Using these features, we performed a k-means cluster analysis to identify ROIs demonstrating common patterns of sensitivity to trial type and/or passive movement. Two distinct groups were identified: ROIs that were sensitive to both trial type and passive movement (Cluster I; red regions in Fig. 6A), and those demonstrating increased BOLD activation over the duration of the trial with little sensitivity to passive movement (Cluster II; blue regions in Fig. 6A). Group separation and membership was visualized by plotting the coordinates of each ROI on the axes defined by the features of Ψ (Fig. 6C; Cluster I = red circles; Cluster II = blue squares). Regions showing significant sensitivity to passive movement (S¯≠ 0; p < 0.05) are indicated by filled symbols.
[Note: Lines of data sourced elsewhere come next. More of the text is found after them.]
(** What is written in ASCII up to the end of the buffer is a start of the
    string. *)
Lemma written_start (a : string) (room : nat) :
  (forall c, In c (written a room 0) -> (N_of_ascii c < 128)%N) ->
  List.length (written a room 0) = room ->
  exists rest, a = (string_of_list_ascii (written a room 0) ++ rest)%string.
Proof.
  revert room. induction a as [|c a IH]; intros room H Hl.
  - exists "". reflexivity.
  - cbn [written] in *. destruct (Nat.leb_spec (char_bytes c) room) as [Hk|Hk].
    + assert (Hc : char_bytes c = 1%nat) by (apply char_bytes_ascii, H; now left).
      rewrite Hc in *. cbn [Nat.sub List.length] in *.
      destruct (IH (room - 1)%nat) as [rest Hrest].
      * intros x Hx. apply H. now right.
      * lia.
      * exists rest. cbn [string_of_list_ascii String.append]. now rewrite <- Hrest.
    + exists (String c a). reflexivity.
Qed.

Lemma utf16_length_app (s1 s2 : string) :
  utf16_length (s1 ++ s2)%string = (utf16_length s1 + utf16_length s2)%nat.
Proof.
  induction s1 as [|c s1 IH]; [reflexivity|].
  cbn [String.append utf16_length]. rewrite IH. lia.
Qed.

Lemma utf8_text_after_ascii (b rest : string) :
  (forall c, In c (list_ascii_of_string b) -> (N_of_ascii c < 128)%N) ->
  utf8_text (b ++ rest)%string = true -> utf8_text rest = true.
Proof.
  unfold utf8_text. induction b as [|c b IH]; intros H Ht; [exact Ht|].
  cbn [String.append utf8_text_from list_ascii_of_string] in *.
  rewrite char_bytes_ascii in Ht by (apply H; now left).
  apply andb_true_iff in Ht. apply IH; [|exact (proj2 Ht)].
  intros x Hx. apply H. now right.
Qed.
These include left M1/S1, SPL/IPL (BA 5 and 7), and SMA/CCZ. The left M1/S1, SPL/IPL (BA 5 and 7), and right STG (BA 39) were also significantly modulated by task type (ΔM > 0; p < 0.05). ROIs with membership in Cluster I were characterized by both a high sensitivity to trial type (being more active during RT trials) and a robust response to passive movement of the wrist. Such sensitivity to positioning errors is necessary for regions directly involved in the feedback control of movement kinematics (i.e. limb position, velocity and acceleration). Indeed, responsivity to passive movement has been considered a hallmark of brain regions participating in the optimal feedback control of movement (Scott, 2004). In contrast, Cluster II ROIs exhibited generally elevated BOLD activation during stabilization with little sensitivity to trial type or passive movement. This pattern of activity is expected from regions involved in supervisory aspects of control rather than in the moment-by-moment cancellation of position errors.

Figure 6.

(A) Population maps showing significantly activated ROIs during periods of random RT or constant CT stabilization (p < 0.05; corrected for multiple comparisons). Cluster I ROIs are shown in red while Cluster II ROIs are shown in blue. Upper panels: activations mapped onto inflated representations of the cerebral hemispheres. Lower panels: activations in the basal ganglia, thalamus, cerebellar cortex (lobule IV-VI), and right dentate nucleus. (B) Percent signal change (PSC) of BOLD time series from RT (black) and CT (gray) stabilization periods. Shaded regions: ±2 SEM. Scale bars above the PSC plots indicate the time intervals used to calculate the components of Ψ = {S¯, ΔM}. (C) Group membership for 18 ROIs was visualized by plotting the coordinates of each ROI within the plane defined by the features of Ψ (red: Cluster I; blue: Cluster II). Filled symbols: region where PSC differs significantly from resting baseline. Figure reproduced with permission from Suminski et al., 2007b.

Tailarach Coordinates
Hem X Y Z Vol Mean T
Cluster I
Precentral Gyrus (BA 4,6) L -30.1 -19.4 51.3 14166 5.884
Medial Frontal Gyrus (BA 6) B -0.5 -11.6 48 7856 5.0334
Cingulate Gyrus (BA 24,31)
Inferior/Superior Parietal Lobule (BA 5,7,40) L -30.3 -38.3 56.6 2630 4.7958
Precentral Gyrus (BA 6) R 49.6 -2.4 39 957 4.5288
Precentral Gyrus (BA 6) R 22.3 -15.4 61.2 866 4.2839
Middle Temporal Gyrus (BA 39) R 52.6 -68.9 15.9 596 4.3556
Cluster II
Cortical
Insula (BA 13) L -47.5 0.2 8.3 8102 4.8657
Superior Temporal Gyrus (BA 22,41)
Inferior Parietal Lobule (BA 40) L -50.9 -31.5 24.9 7477 4.9995
Insula (BA 13) R 42.7 5.6 4.8 5633 5.0229
Superior Temporal Gyrus (BA 22)
Inferior Parietal Lobule (BA 40) R 53.4 -40.6 36.4 5125 4.3849
Supramarginal Gyrus
Middle/Inferior Frontal Gyrus (BA 10,46) R 39.2 38.5 3.5 2668 4.5259
Middle/Inferior Frontal Gyrus (BA 10,45,46) L -42 29.8 12.5 1334 4.3385
Inferior Parietal Lobule (BA 40) L -49.1 -53.3 39.9 1079 4.1923
Angular Gyrus
Medial Frontal Gyrus (BA 6,8) B -3 25.4 41.5 1033 4.156
Cingulate Gyrus (BA 32)
Superior Frontal Gyrus (BA 8)
Superior Frontal Gyrus (BA 6) R 22.1 13.3 51.6 687 4.5912
Middle Frontal Gyrus (BA 10) L -38.2 49.2 3.4 582 4.2741
Subcortical and Cerebellum
Cerebellar Cortex Lobule IV, V, VI B 5.9 -49.4 -14 9571 5.2885
Dentate R
Basal Ganglia and Thalamus L -19.7 -17 10.1 6684 5.025
L = Left; R = Right; B = Bilateral; BA = Broadman’s Area

Table 1.

Brain regions exhibiting significant task-related activation during RT or CT trials.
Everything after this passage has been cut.